Red Cloud Indian School
Teachers, students, clergy, and community and board members from Red Cloud Indian School celebrated Nicholas Black Elk’s nomination for canonization this past summer. On October 21, 2017, Nicholas Black Elk (1863-1950), the famous Oglala Lakota holy man, was nominated for canonization—the initial step toward sainthood in the Catholic Church. Since that day, the Diocese of Rapid City has been working closely with parishioners and community members on the Pine Ridge Reservation and beyond to document Black Elk’s life and spiritual work. He spent the second half of his life as a catechist, or religious teacher, traveling and sharing with thousands his beliefs in the parallels between Lakota and Catholic spirituality.
On Tuesday, June 25, at 11:00 AM, a Mass and community gathering was held at St. Agnes Church in Manderson, South Dakota, on the Pine Ridge Reservation—where Black Elk was a parishioner and where he is now buried—to celebrate the successful conclusion of the local phase of his canonization.
The former Bishop of Rapid City Robert Gruss celebrated the Mass, and the final documents describing what was found about Black Elk’s life and spiritual works during this process were signed. An official from Rome was present to take them to Rome for consideration by the Vatican Congregation of Saints, to determine whether Black Elk’s journey to sainthood will continue. Following the Mass, those gathered visited Black Elk’s grave.

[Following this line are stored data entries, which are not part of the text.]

(** X15.  A result of [asearch] does not depend on the order in which the
    fold tasks complete, and neither does whether it raises. *)
Theorem asearch_order_independent (c1 c2 : list nat) :
  Permutation c1 (seq 0 (List.length folds)) ->
  Permutation c2 (seq 0 (List.length folds)) ->
  (forall res, asearch self c1 clock query top_k_reports = Ok res ->
               asearch self c2 clock query top_k_reports = Ok res)
  /\ ((exists e, asearch self c1 clock query top_k_reports = Raise e) ->
      exists e, asearch self c2 clock query top_k_reports = Raise e).
Proof.
  intros H1 H2.
  assert (Hsame : forall ca cb,
            Permutation ca (seq 0 (List.length folds)) ->
            Permutation cb (seq 0 (List.length folds)) ->
            forall res, asearch self ca clock query top_k_reports = Ok res ->
                        asearch self cb clock query top_k_reports = Ok res).
  { intros ca cb Ha Hb res Hres.
    destruct (asearch_ok_inv self query ca clock top_k_reports Ha res Hres)
      as (rs & Hrs & _).
    rewrite (asearch_all_ok self query ca clock top_k_reports Ha rs Hrs) in Hres.
    rewrite (asearch_all_ok self query cb clock top_k_reports Hb rs Hrs).
    exact Hres. }
  split; [now apply Hsame | ].
  intros (e & He).
  destruct (asearch self c2 clock query top_k_reports) as [res | e'] eqn:H2res.
  - rewrite (Hsame c2 c1 H2 H1 res H2res) in He. discriminate.
  - now exists e'.
Qed.

(** X16.  A result of [asearch] has one response per fold: as many as the
    configured fold count, [1] standing in for a count unset or [0]. *)
Theorem asearch_response_count (completion : list nat) (res : SearchResult) :
  Permutation completion (seq 0 (List.length folds)) ->
  asearch self completion clock query top_k_reports = Ok res ->
  List.length (response res)
  = Z.to_nat (or_default (primer_folds (config self)) 1).
Proof.
  intros Hperm Hres.
  destruct (asearch_ok_inv self query completion clock top_k_reports Hperm res Hres)
    as (rs & Hrs & Hresp & _).
  rewrite Hresp, length_map, <- (Forall2_length Hrs).
  apply split_reports_length.
Qed.

(** X17.  In a result of [asearch], [prompt_tokens] is the sum over the
    folds (the counts added up with [Z.add]) of the tokens of each fold's
    prompt followed by the model's raw answer to it, and is never
    negative. *)
Theorem asearch_prompt_tokens_total (completion : list nat) (res : SearchResult) :
  Permutation completion (seq 0 (List.length folds)) ->
  asearch self completion clock query top_k_reports = Ok res ->
  prompt_tokens res = fold_right Z.add 0 (map (fold_tokens self query) folds)
  /\ 0 <= prompt_tokens res.
Proof.
  intros Hperm Hres.
  destruct (asearch_ok_inv self query completion clock top_k_reports Hperm res Hres)
    as (rs & Hrs & _ & Htok & _).
  rewrite Htok, (Forall2_tokens _ _ Hrs), sum_fold_right. split; [reflexivity | ].
  rewrite <- sum_fold_right.
  apply sum_nonneg, Forall_forall. intros x Hx.
  apply in_map_iff in Hx. destruct Hx as (fold & <- & _).
  unfold fold_tokens, num_tokens. lia.
Qed.

(** X18.  With a single fold (a fold count of [1], [0] or none) the
    search is one decomposition of the whole corpus: when the model's
    answer parses, the response list holds that one parsed answer and
    [prompt_tokens] is the token count of that one call. *)
Theorem asearch_single_fold (d : JSON) :
  or_default (primer_folds (config self)) 1 = 1 ->
  json_loads (fold_answer self query top_k_reports) = Some d ->
  asearch self [O] clock query top_k_reports
  = Ok {| response := [d];
          context_data := [("top_k_reports"%string, top_k_reports)];
          context_text := df_str top_k_reports;
          completion_time := float_sub (snd clock) (fst clock);
          llm_calls := 2;
          prompt_tokens := fold_tokens self query top_k_reports |}.
Proof.
  intros Hone Hjson.
  pose proof (split_reports_one self top_k_reports Hone) as Hsplit.
  assert (Hd : decompose_query self query top_k_reports
               = Ok (d, fold_tokens self query top_k_reports))
    by (rewrite decompose_query_eq, Hjson; reflexivity).
  rewrite (asearch_all_ok self query [O] clock top_k_reports)
    with (rs := [(d, fold_tokens self query top_k_reports)]).
  - reflexivity.
  - rewrite Hsplit. apply Permutation_refl.
  - rewrite Hsplit. repeat constructor. exact Hd.
Qed.

(** X19.  A negative fold count drops the corpus from the search: the
    partition is empty, so there is no fold to decompose and no task to
    wait for, and [asearch] returns a result with no response and no
    prompt tokens, which still reports two model calls and carries the
    whole corpus as context. *)
Theorem asearch_negative_folds (k : Z) (completion : list nat) :
  primer_folds (config self) = Some k -> k < 0 ->
  split_reports self top_k_reports = []
  /\ map (fun fold => decompose_query self query fold)
         (split_reports self top_k_reports) = []
  /\ asearch self completion clock query top_k_reports
     = Ok {| response := [];
             context_data := [("top_k_reports"%string, top_k_reports)];
             context_text := df_str top_k_reports;
             completion_time := float_sub (snd clock) (fst clock);
             llm_calls := 2;
             prompt_tokens := 0 |}.
Proof.
  intros Hcfg Hk.
  assert (Hnone : split_reports self top_k_reports = []).
  { apply length_zero_iff_nil. rewrite split_reports_length, Hcfg. simpl.
    destruct (Z.eqb_spec k 0); lia. }
  split; [exact Hnone | split; [now rewrite Hnone | ]].
  unfold asearch. rewrite Hnone. cbn [map]. unfold gather.
  assert (Hc : as_completed (@nil (result (JSON * Z))) completion = Ok []).
  { induction completion as [ | i rest IH]; [reflexivity | ].
    cbn [as_completed]. now rewrite nth_error_nil. }
  rewrite Hc. reflexivity.
Qed.

End OrchestratorBehaviour.



(** ** The model at concrete inputs *)

#[local] Existing Instance demo_externals.

(** C1, the claim as first stated.  With digits grouped in threes as by
    [cl100k_base], a model that returns the empty string and the query
    [123], the fallback reports one token, the query counted once, and
    not the two tokens of the query counted twice. *)
Lemma expand_query_fallback_counts_once_counterexample :
  let self := digits_processor quiet_llm None (demo_reports 1) in
  let query := "123"%string in
  (forall messages, generate (@chat_llm digits_externals self) messages = EmptyString)
  /\ fst (@expand_query digits_externals self query demo_world) = Ok (query, 1)
  /\ @num_tokens digits_externals (String.append query query) None = 2
  /\ fst (@expand_query digits_externals self query demo_world)
     <> Ok (query, @num_tokens digits_externals (String.append query query) None).
Proof.
  split; [intros messages; reflexivity | ].
  split; [reflexivity | split; [reflexivity | ]].
  vm_compute. discriminate.
Qed.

During the Mass, Fr. Joseph Daoust, S.J., who serves on the board of directors of Red Cloud Indian School and as the Superior of Holy Rosary Mission Jesuit Community, shared how Black Elk created a bridge between Lakota and Catholic spirituality. “As a catechist, he prayed in both traditions. He prayed with a pipe and rosary every day,” Fr. Daoust said. “Some might think he was walking two roads. But he really blended the two into one red road to God.”